IcePick-3PC has impacted a range of businesses, from publishers to e-commerce, across a variety of industries, including retail and healthcare, according to researchers from The Media Trust’s digital security and operations (DSO) team. The malware strain was first identified in spring 2018 and is able to steal device IPs en masse.
When it was initially detected, IcePick-3PC was used to spam device owners using phishing in a campaign that fraudulently offered gift cards from big-name retailers, such as Amazon and Walmart, in return for users sharing their personal information.
In a January 9, 2019, blog post, researchers explained that a website’s third-party tools are designed to incorporate interactive web content, such as animation via HTML5, and are loaded onto client platforms by self-service agencies. In the attack, which has affected more than 100 clients, IcePick-3PC executes after malware writers successfully hijack a website’s third-party tools.
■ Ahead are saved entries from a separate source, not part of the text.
(* ===== verification/Session.v ===== *)
(** * A client session (src/live/live_rtsp_server.cpp: ClientConnection, frame_timestamp,
    send_frame, run_session)

    The parts a session reaches outside the program are arguments: the transport
    (class [Transport]: one [send] or [SSL_write]), the bytes a read returns, the
    frames other threads queue, the clocks and the random words.  A session runs on
    the state [Sess] in the monad [act]. *)

From S2P Require Import Prelude CStr Parser Rtp FrameQueue Control LiveServer.

(** ** Writing to a client *)

(** One [SSL_write] or [send]: how many bytes it took (zero or less for an error). *)
Class Transport (T : Type) := {
  send_some : bytes -> T -> Z * T;
  send_some_bound : forall data t, fst (send_some data t) <= zlen data
}.

(** [c_sent] is what the peer has been sent so far. *)
Record ClientConnection (T : Type) := { c_transport : T; c_sent : bytes }.
Arguments c_transport {T} c.
Arguments c_sent {T} c.

Section Session.
Context {T : Type} `{Transport T}.

(** [ClientConnection::write]; each round sends at least one byte. *)
Fixpoint write_loop (fuel : nat) (data : bytes) (c : ClientConnection T) : bool * ClientConnection T :=
  match fuel with
  | O => (true, c)
  | S f =>
    match data with
    | [] => (true, c)
    | _ =>
      let '(written, t) := send_some data (c_transport c) in
      if written <=? 0 then (false, {| c_transport := t; c_sent := c_sent c |})
      else write_loop f (drop (Z.to_nat written) data)
             {| c_transport := t; c_sent := c_sent c ++ take (Z.to_nat written) data |}
    end
  end.

Definition write (data : bytes) (c : ClientConnection T) : bool * ClientConnection T :=
  write_loop (S (length data)) data c.

(** ** One session

    [se_first_rtp] and [se_failures] are what the session has added to the server's
    counters [first_rtp_transmissions_] and [write_failures_]. *)
Record Sess := {
  se_media : ClientMediaState;
  se_conn : ClientConnection T;
  se_control : RtspControlState;
  se_input : bytes;
  se_connected : bool;
  se_first_rtp : Z;
  se_failures : Z
}.
Fixpoint media_control_in (lines : list bytes) (in_video : bool) (session_control : bytes) : bytes :=
  match lines with
  | [] => session_control
  | line :: rest =>
    let line := chop_cr line in
    if is_prefix $"m=" line then media_control_in rest (is_prefix $"m=video" line) session_control
    else if is_prefix $"a=control:" line then
      let control := substr_from line (length $"a=control:") in
      if in_video && negb (str_eqb control $"*") then control
      else if negb in_video && is_empty session_control && negb (str_eqb control $"*")
           then media_control_in rest in_video control
           else media_control_in rest in_video session_control
    else media_control_in rest in_video session_control
  end.

Definition find_first_media_control (sdp : bytes) : bytes := media_control_in (getlines [] sdp) false [].

(** [base.back()] is a character: a base is a parsed URL. *)
Definition make_control_url (base control : bytes) : bytes :=
  if is_empty control || str_eqb control $"*" then base
  else
    let l := lower_copy control in
    if is_prefix $"rtsp://" l || is_prefix $"rtsps://" l then control
    else if match last base with Some c => c =? 47 | None => false end || is_prefix $"/" control then base ++ control
    else base ++ $"/" ++ control.

Definition make_request (method url : bytes) (cseq : Z) (headers : list bytes) : bytes :=
  method ++ $" " ++ url ++ $" RTSP/1.0" ++ CRLF ++
  $"CSeq: " ++ to_string cseq ++ CRLF ++
  $"User-Agent: rpi-rtsps-test-client/1.0" ++ CRLF ++
  concat ((fun h => h ++ CRLF) <$> headers) ++
  CRLF.

(** ** Reading *)

Inductive Progress := RtpFirst | NeedMore | Complete (r : Response) (rest : bytes).

(** One look at the buffer. *)
Definition response_step (buffer : bytes) : result Progress :=
  if is_prefix $"$" buffer then Ok RtpFirst
  else
    match find0 CRLFCRLF buffer with
    | None => Ok NeedMore
    | Some header_end =>
      let header := substr buffer 0 (header_end + 4) in
      body_len ← client_content_length header;
      let total := (header_end + 4 + Z.to_nat body_len)%nat in
      if (total <=? length buffer)%nat then
        let '(version, iss) := read_word (Some header) [] in
        let '(status, iss) := read_int iss 0 in
        Ok (Complete {| r_status := status; r_header := header;
                        r_body := substr buffer (header_end + 4) (Z.to_nat body_len) |} (substr_from buffer total))
      else Ok NeedMore
    end.
Lemma stop_terminates_witness :
  exists obs l, run_demo (demo_opening ++ demo_frames ++ [LStopBegin]) = Some (obs, l) /\ live_measure l = 3%nat /\
    (forall labels' obs' l', Forall (fun lb => lb <> LStopEnd) labels' -> live_run labels' l = Some (obs', l') ->
       (length (filter (fun lb => thread_label lb = true) labels') <= live_measure l)%nat).
Proof.
  destruct (run_demo (demo_opening ++ demo_frames ++ [LStopBegin])) as [[obs l]|] eqn:E; [|vm_compute in E; discriminate].
  exists obs, l. split; [reflexivity|]. split; [vm_compute in E; injection E as <- <-; vm_compute; reflexivity|].
  apply (stop_terminates demo_config demo_server true (demo_opening ++ demo_frames ++ [LStopBegin]) obs l two_bytes); [reflexivity|exact E|].
  vm_compute in E. injection E as <- <-. vm_compute. reflexivity.
Defined.

(** C37: One request keeps [stop] from ever returning.  When a session of a running
    server reads bytes whose resynchronisation ends in a header with a Content-Length that
    is refused, with nothing after it to resynchronise on and no more bytes than a header
    may have, its thread never leaves the message loop: whatever happens afterwards, the
    joins of [stop] do not end. *)
Theorem hanging_session_blocks_stop {T} `{Transport T} config s running (labels : list (Label (T := T))) obs l id fd tls sess data rnd b :
  server_new config = Ok s -> live_run labels (live_new s running) = Some (obs, l) -> l_aborted l = false ->
  keeps_going l = true -> l_threads l !! id = Some (Serving fd tls false sess) -> se_connected sess = true ->
  rtc (goes_on (session_limits (s_config (l_server l)))) (se_input sess ++ data) b ->
  hangs_on (session_limits (s_config (l_server l))) b ->
  zlen (se_input sess ++ data) <= u64 (max_header (s_config (l_server l)) + max_body (s_config (l_server l))) ->
  exists l1, live_step (LRead id (ReadData data) rnd) l = Some ([], l1) /\
    forall labels' obs' l', live_run labels' l1 = Some (obs', l') -> live_step LStopEnd l' = None.
Proof.
  intros Hn Hr Hab Hg Ht Hc Hb Hh Hz. destruct (live_run_new config s running labels obs l Hn Hr) as (held & _ & Hok).
  apply shapes_lookup in Ht as Hsh. destruct (proj2 (lo_media _ _ _ Hok id)) as [m Hm]; [by eexists _, _|].
  set (l1 := with_thread_state id (Hanging fd tls) l). exists l1.
  assert (live_step (LRead id (ReadData data) rnd) l = Some ([], l1)) as Es.
  { unfold live_step. rewrite Hab, Ht, Hm, Hc, Hg. cbn [andb]. by rewrite (read_hangs _ _ _ _ b). }
  split; [done|]. intros labels' obs' l' Hr'.
  destruct (live_step_ok config held l _ [] l1 Hok Es) as (h1 & _ & Hok1).
  destruct (live_run_ok config labels' h1 l1 obs' l' Hok1 Hr') as (held' & _ & Hok').
  eapply hanging_no_stop; [done|]. exists id, fd, tls. eapply hanging_run; [|done]. cbn. apply lookup_insert_eq.
Qed.

Lemma hanging_session_blocks_stop_witness :
  exists obs l l1, run_demo demo_opening = Some (obs, l) /\ live_step (LRead 1 (ReadData bad_length_request) demo_random) l = Some ([], l1) /\
    forall labels' obs' l', live_run labels' l1 = Some (obs', l') -> live_step LStopEnd l' = None.
Proof.
  destruct (run_demo demo_opening) as [[obs l]|] eqn:E; [|vm_compute in E; discriminate].
  exists obs, l. destruct (l_threads l !! 1%nat) as [[|fd tls [] sess| | |]|] eqn:Et;
    try (vm_compute in E; injection E as <- <-; vm_compute in Et; discriminate).
  destruct (hanging_session_blocks_stop demo_config demo_server true demo_opening obs l 1 fd tls sess bad_length_request demo_random
    (drop 13 bad_length_request) ltac:(reflexivity) E) as (l1 & H1 & H2); [..|exists l1; split; [reflexivity|split; [exact H1|exact H2]]].
  all: vm_compute in E; injection E as <- <-; vm_compute in Et; injection Et as <- <- <-; try reflexivity.
  - apply rtc_once. vm_compute. reflexivity.
  - split_and!; [vm_compute; discriminate|vm_compute; reflexivity|..|vm_compute; reflexivity|vm_compute; discriminate].
    eexists. split_and!; [vm_compute; reflexivity|vm_compute; discriminate|]. left. vm_compute. reflexivity.
  - vm_compute. discriminate.
Defined.
(** ** The theorem *)

(** C3: What a playing client gets, whatever the interleaving of the server's threads.  On
    transports that take every byte, with frames that RTP can carry: the client, however
    its reads are cut, receives whole messages; the RTP payloads on its channel make up the
    NAL units of exactly the frames its session has taken from the queue, in their order
    and complete, after parameter sets that were published on the same channel; the first
    of these frames is a key frame; the frames sent and those still queued are frames
    published on the client's channel, in their order, none twice; and as long as the
    queue has counted no drop there is no gap: they are the latest frames of the channel
    up to now. *)
Theorem frames_delivered {T} `{!Transport T} `{!Reliable T} config s running (labels : list (Label (T := T))) obs l lim
    id fd tls sending sess m :
  server_new config = Ok s -> live_run labels (live_new s running) = Some (obs, l) ->
  peer_limits config lim -> 15 < rtp_mtu config <= 65535 -> (forall f, Publish f ∈ obs -> good_frame lim f) ->
  l_threads l !! id = Some (Serving fd tls sending sess) -> s_media (l_server l) !! id = Some m -> m_playing m = true ->
  let codec := channel_codec (s_config (l_server l)) (m_channel_id m) in
  let frames := sent_to id obs ++ q_frames (m_queue m) in
  exists ms sets,
    (forall chunks, concat chunks = c_sent (se_conn sess) -> receive_all [] chunks lim = Some (ms, [])) /\
    depayload codec [] (rtp_payloads (rtp_channel (se_control sess)) ms) = sets ++ concat (frame_units <$> sent_to id obs) /\
    Forall (known_unit obs (m_channel_id m) codec) sets /\
    (forall f, head (sent_to id obs) = Some f -> f_key_frame f = true) /\
    frames `sublist_of` published_on (m_channel_id m) obs /\
    (zlen (published_on (m_channel_id m) obs) < 18446744073709551616 -> queue_drops (m_queue m) = 0 ->
     frames `suffix_of` published_on (m_channel_id m) obs).
Proof.
  intros Hn Hr Hlim Hmtu Hg Hid Hm Hp codec frames.
  pose proof (live_run_new_delivers config lim Hlim Hmtu s running labels obs l Hn Hr Hg) as Hl.
  destruct (ld_clients _ _ _ _ Hl _ _ _ _ _ _ Hid Hm) as [_ _ _ [(ms & Hms & Hall & Hcar & _) _ _ _] _ _ Hkey Hframes].
  destruct (Hcar Hp) as (sets & Ha & Hk & _). destruct (Hframes Hp) as (k & Hd & H0 & Hlen & Hsub & Hsuf). cbn in *.
  exists ms, sets. split_and!; try done.
  - intros chunks Hc. apply receive_all_messages; [|by left|by rewrite Hc]. eapply Forall_impl; [exact Hall|].
    intros msg [?|(? & _)]; [by left|by right].
  - by apply assembles_depayload.
  - intros Hz Hq. apply Hsuf. unfold queue_drops in Hq. rewrite Hd in Hq. fold frames in Hlen. pose proof (zlen_nonneg frames).
    unfold u64 in Hq. rewrite Z.mod_small in Hq by lia. done.
Qed.

Lemma demo_frame_good key pts : good_frame demo_limits (demo_frame key pts).
Proof.
  assert (frame_units (demo_frame key pts) = [[if key then 101 else 65; 136]]) as E by by destruct key.
  unfold good_frame. rewrite E. apply Forall_singleton. destruct key.
  all: split; [split; [repeat (constructor; [unfold byte_ok; lia|]); constructor|discriminate]|discriminate].
Qed.

(** The demonstration run of Threads: its observations, its state, its one client. *)
Definition demo_end : list Obs * Live (T := TwoBytes) :=
  default ([], live_new demo_server true) (run_demo (demo_opening ++ demo_frames)).
Definition demo_sess : Sess (T := TwoBytes) :=
  match l_threads demo_end.2 !! 1%nat with Some (Serving _ _ _ sess) => sess | _ => new_session demo_media two_bytes end.
Definition demo_client : ClientMediaState := default demo_media (s_media (l_server demo_end.2) !! 1%nat).

Lemma frames_delivered_witness :
  exists ms sets, receive_all [] [c_sent (se_conn demo_sess)] demo_limits = Some (ms, []) /\
    depayload H264 [] (rtp_payloads 2 ms) = sets ++ [[101; 136]] /\
    published_on 1 demo_end.1 = [demo_frame false 0; demo_frame true 40000000; demo_frame false 80000000].
Proof.
  destruct (frames_delivered demo_config demo_server true (demo_opening ++ demo_frames) demo_end.1 demo_end.2 demo_limits
              1 7 false false demo_sess demo_client) as (ms & sets & H1 & H2 & _).
  - reflexivity.
  - vm_compute. reflexivity.
  - vm_compute. split_and!; congruence.
  - cbn. lia.
  - assert (demo_end.1 = [Acquire (Fd 7); Publish (demo_frame false 0); Publish (demo_frame true 40000000);
      Publish (demo_frame false 80000000); Send 1 (demo_frame true 40000000)]) as ->
      by (vm_compute; reflexivity).
    intros f Hf. repeat (apply elem_of_cons in Hf as [Hf|Hf]; [try discriminate Hf; injection Hf as ->; apply demo_frame_good|]).
    by apply not_elem_of_nil in Hf.
  - vm_compute. reflexivity.
  - vm_compute. reflexivity.
  - vm_compute. reflexivity.
  - exists ms, sets. split; [apply H1; apply app_nil_r|]. split; [|vm_compute; reflexivity].
    replace (concat (frame_units <$> sent_to 1 demo_end.1)) with [[101; 136]] in H2 by (vm_compute; reflexivity).
    exact H2.
Defined.
(* ===== verification/ChannelManager.v ===== *)
(** * Channel mappings and the channel manager (src/media/channel_manager.cpp, with the
    configuration of src/media/channel_ingest.cpp)

    [parse_channel_map], [channel_output_dir], the constructors of [ChannelIngest]
    and [ChannelManager], and the manager's life cycle: the start of the workers with the
    delays between them, the end of a worker's thread, the joins and the statistics.
    What a worker does while it runs is in Ingest; here its run has an outcome. *)

From S2P Require Import Prelude CStr Rtp LiveServer.

(** ** Mappings *)

Record ChannelMapping := { camera_channel : Z; vms_channel : Z }.

Definition parse_mapping_number (field value : bytes) (min_value max_value : Z) : result Z :=
  rethrow_as ($"invalid " ++ field ++ $" in --channel-map: " ++ value)
    ('(parsed, consumed) ← stoi value;
     _ ← throw_if (negb (consumed =? length value)%nat || (parsed <? min_value) || (parsed >? max_value)) $"range";
     Ok parsed).

(** One entry [CAMERA:VMS]. *)
Definition parse_mapping (item : bytes) : result ChannelMapping :=
  match find0 $":" item with
  | None => Throw $"--channel-map entries must use CAMERA:VMS"
  | Some separator =>
    _ ← throw_if (bool_decide (is_Some (str_find item $":" (separator + 1))))
          $"--channel-map entries must use CAMERA:VMS";
    camera ← parse_mapping_number $"camera channel" (substr item 0 separator) 0 3;
    vms ← parse_mapping_number $"VMS channel" (substr_from item (separator + 1)) 1 4;
    Ok {| camera_channel := camera; vms_channel := vms |}
  end.

(** The flags [camera_seen] and [channel_seen]. *)
Definition seen (flags : list bool) (i : Z) : bool := default false (flags !! Z.to_nat i).

(** The loop from position [begin] on; [rest] is the text from there. *)
Fixpoint channel_map_loop (fuel : nat) (rest : bytes) (camera_seen channel_seen : list bool)
    (mappings : list ChannelMapping) : result (list ChannelMapping) :=
  match fuel with
  | O => Ok mappings
  | S f =>
    if is_empty rest then Ok mappings
    else
      let comma := find0 $"," rest in
      let item := match comma with None => rest | Some c => take c rest end in
      m ← parse_mapping item;
      _ ← throw_if (seen camera_seen (camera_channel m)) $"--channel-map contains a duplicate camera channel";
      _ ← throw_if (seen channel_seen (vms_channel m)) $"--channel-map contains a duplicate VMS channel";
      let camera_seen := <[Z.to_nat (camera_channel m) := true]> camera_seen in
      let channel_seen := <[Z.to_nat (vms_channel m) := true]> channel_seen in
      let mappings := mappings ++ [m] in
      match comma with
      | None => Ok mappings
      | Some c =>
        _ ← throw_if (c + 1 =? length rest)%nat $"--channel-map must not end with a comma";
        channel_map_loop f (drop (c + 1) rest) camera_seen channel_seen mappings
      end
  end.

Definition parse_channel_map (value : bytes) : result (list ChannelMapping) :=
  if is_empty value then Throw $"--channel-map must not be empty"
  else channel_map_loop (length value) value (replicate 4 false) (replicate 5 false) [].

Definition channel_output_dir (storage_root : bytes) (channel_id : Z) : result bytes :=
  if (channel_id <? 1) || (channel_id >? 4) then Throw $"channel_id out of range (1-4)"
  else Ok (path_append (path_append storage_root $"recordings") ($"ch" ++ to_string channel_id)).

(** ** Ingest configuration *)

Record ChannelIngestConfig := {
  rtsp_location : bytes;
  camera_user : bytes;
  camera_password : bytes;
  output_dir : bytes;
  ic_camera_channel : Z;
  ic_channel_id : Z;
  ic_codec : VideoCodec;
  latency_ms : Z;
  segment_seconds : Z;
  reconnect_delay_ms : Z;
  startup_timeout_ms : Z;
  live_queue_max_buffers : Z
}.

(** The checks of the constructor of [ChannelIngest]. *)
Definition ingest_new (c : ChannelIngestConfig) : result ChannelIngestConfig :=
  _ ← throw_if ((ic_camera_channel c <? 0) || (ic_camera_channel c >? 3)) $"camera_channel out of range (0-3)";
  _ ← throw_if ((ic_channel_id c <? 1) || (ic_channel_id c >? 4)) $"channel_id out of range (1-4)";
  _ ← throw_if (live_queue_max_buffers c =? 0) $"live_queue_max_buffers must be at least 1";
  _ ← throw_if (startup_timeout_ms c <=? 0) $"startup_timeout_ms must be positive";
  Ok c.

Record ChannelIngestStats := {
  st_connection_attempts : Z; st_reconnects : Z; st_first_buffers : Z; st_pipeline_errors : Z;
  st_eos_events : Z; st_live_frames : Z; st_live_drops : Z
}.

(** ** Waiting *)

(** [running_] is read before each slice and once more at the end; the sleep is counted. *)
Fixpoint wait_loop (fuel : nat) (running : nat -> bool) (i : nat) (remaining_ms slept : Z) : option (bool * Z) :=
  match fuel with
  | O => None
  | S f =>
    if running i && (remaining_ms >? 0) then
      let wait_ms := Z.min remaining_ms 100 in
      wait_loop f running (S i) (remaining_ms - wait_ms) (slept + wait_ms)
    else Some (running (S i), slept)
  end.

(** ** The manager *)

(** [std::thread]: none, its function running, or its function over; the last two are
    joinable. *)
Inductive ThreadState := NoThread | Running | Ended.

#[export] Instance ThreadState_eq_dec : EqDecision ThreadState.
Proof. solve_decision. Defined.

Definition joinable (t : ThreadState) : bool := match t with NoThread => false | _ => true end.

Record ChannelWorker := {
  w_mapping : ChannelMapping;
  w_config : ChannelIngestConfig;
  w_thread : ThreadState;
  w_failed : bool;
  w_error : bytes
}.

Record ChannelManager := { m_workers : list ChannelWorker; m_start_delay_ms : Z; m_started : bool }.

(** The constructor of [ChannelWorker]. *)
Definition worker_new (c : ChannelIngestConfig) : result ChannelWorker :=
  ingest ← ingest_new c;
  Ok {| w_mapping := {| camera_channel := ic_camera_channel c; vms_channel := ic_channel_id c |};
        w_config := ingest; w_thread := NoThread; w_failed := false; w_error := [] |}.

Fixpoint make_workers (configs : list ChannelIngestConfig) (camera_seen channel_seen : list bool)
    (workers : list ChannelWorker) : result (list ChannelWorker) :=
  match configs with
  | [] => Ok workers
  | c :: rest =>
    _ ← throw_if ((ic_camera_channel c <? 0) || (ic_camera_channel c >? 3) || (ic_channel_id c <? 1) ||
                  (ic_channel_id c >? 4)) $"ChannelManager mapping out of range";
    _ ← throw_if (seen camera_seen (ic_camera_channel c) || seen channel_seen (ic_channel_id c))
          $"ChannelManager channel mappings must be unique";
    worker ← worker_new c;
    make_workers rest (<[Z.to_nat (ic_camera_channel c) := true]> camera_seen)
      (<[Z.to_nat (ic_channel_id c) := true]> channel_seen) (workers ++ [worker])
  end.

Definition manager_new (configs : list ChannelIngestConfig) (channel_start_delay_ms : Z) : result ChannelManager :=
  _ ← throw_if (is_empty configs || (zlen configs >? 4)) $"ChannelManager requires 1 to 4 channels";
  _ ← throw_if (channel_start_delay_ms <? 0) $"channel_start_delay_ms must not be negative";
  workers ← make_workers configs (replicate 4 false) (replicate 5 false) [];
  Ok {| m_workers := workers; m_start_delay_ms := channel_start_delay_ms; m_started := false |}.

Definition with_thread (t : ThreadState) (w : ChannelWorker) : ChannelWorker :=
  {| w_mapping := w_mapping w; w_config := w_config w; w_thread := t; w_failed := w_failed w; w_error := w_error w |}.

(** The loop of [start()].  [running i n] is the [n]-th load of [running_] between the
    starts of worker [i] and of the next one.  The result also says how long the loop
    slept after each start.  The fuel of the wait is enough ([start_workers_spec]). *)
Fixpoint start_workers (workers : list ChannelWorker) (delay_ms : Z) (running : nat -> nat -> bool) (i : nat)
    : list ChannelWorker * list Z :=
  match workers with
  | [] => ([], [])
  | w :: rest =>
    let current := with_thread Running w in
    let '(go, slept) := if negb (is_empty rest) && (delay_ms >? 0)
                        then default (false, 0) (wait_loop (S (Z.to_nat delay_ms)) (running i) 0 delay_ms 0)
                        else (true, 0) in
    if go : bool then
      let '(ws, sleeps) := start_workers rest delay_ms running (S i) in
      (current :: ws, slept :: sleeps)
    else (current :: rest, [slept])
  end.

Definition manager_start (running : nat -> nat -> bool) (m : ChannelManager) : ChannelManager * list Z :=
  if m_started m then (m, [])
  else
    let '(ws, sleeps) := start_workers (m_workers m) (m_start_delay_ms m) running 0 in
    ({| m_workers := ws; m_start_delay_ms := m_start_delay_ms m; m_started := true |}, sleeps).

(** How [ingest.run()] ends: it returns, or throws a [std::exception] or something else. *)
Inductive RunOutcome := Returned | Threw (what : bytes) | ThrewOther.

(** The end of a worker's thread. *)
Definition thread_end (outcome : RunOutcome) (w : ChannelWorker) : ChannelWorker :=
  match outcome with
  | Returned => with_thread Ended w
  | Threw what => {| w_mapping := w_mapping w; w_config := w_config w; w_thread := Ended; w_failed := true; w_error := what |}
  | ThrewOther =>
    {| w_mapping := w_mapping w; w_config := w_config w; w_thread := Ended; w_failed := true; w_error := $"unknown" |}
  end.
“The malware conducts the usual checks on user agent, device type, whether the device is an Android device, battery level, device motion and orientation, and referrer,” the blog stated.
Additionally, before it downloads, the malware is able to examine the devices of those users who visit a website with a compromised third party library. “The extraction and collection of IPs represents the largest scale of IP theft the DSO has observed to date and marks a significant advancement in malware authoring, as stealing IP en masse with such efficiency demands rarefied coding skills,” researchers wrote.
“But now that this malware has overcome such hurdles and even breaks through VPNs in order to intercept IPs, it enables bad actors to identify users’ device vulnerabilities, and leaves the devices wide open for exploit targeting and potential future attacks.”
JavaScript tools used for animations in HTML5, called the GreenSock Animation Platform, were identified as the self-service agencies most often used, with malicious code injections found in TweenMax and CreateJS.
“In order to protect sites from this malware, publishers and e-commerce businesses should thoroughly vet the self-service agencies they work with for security weaknesses and avoid repeat offenders. They can also detect such offenders by scanning interactive ads and site pages for unauthorized code,” researchers said.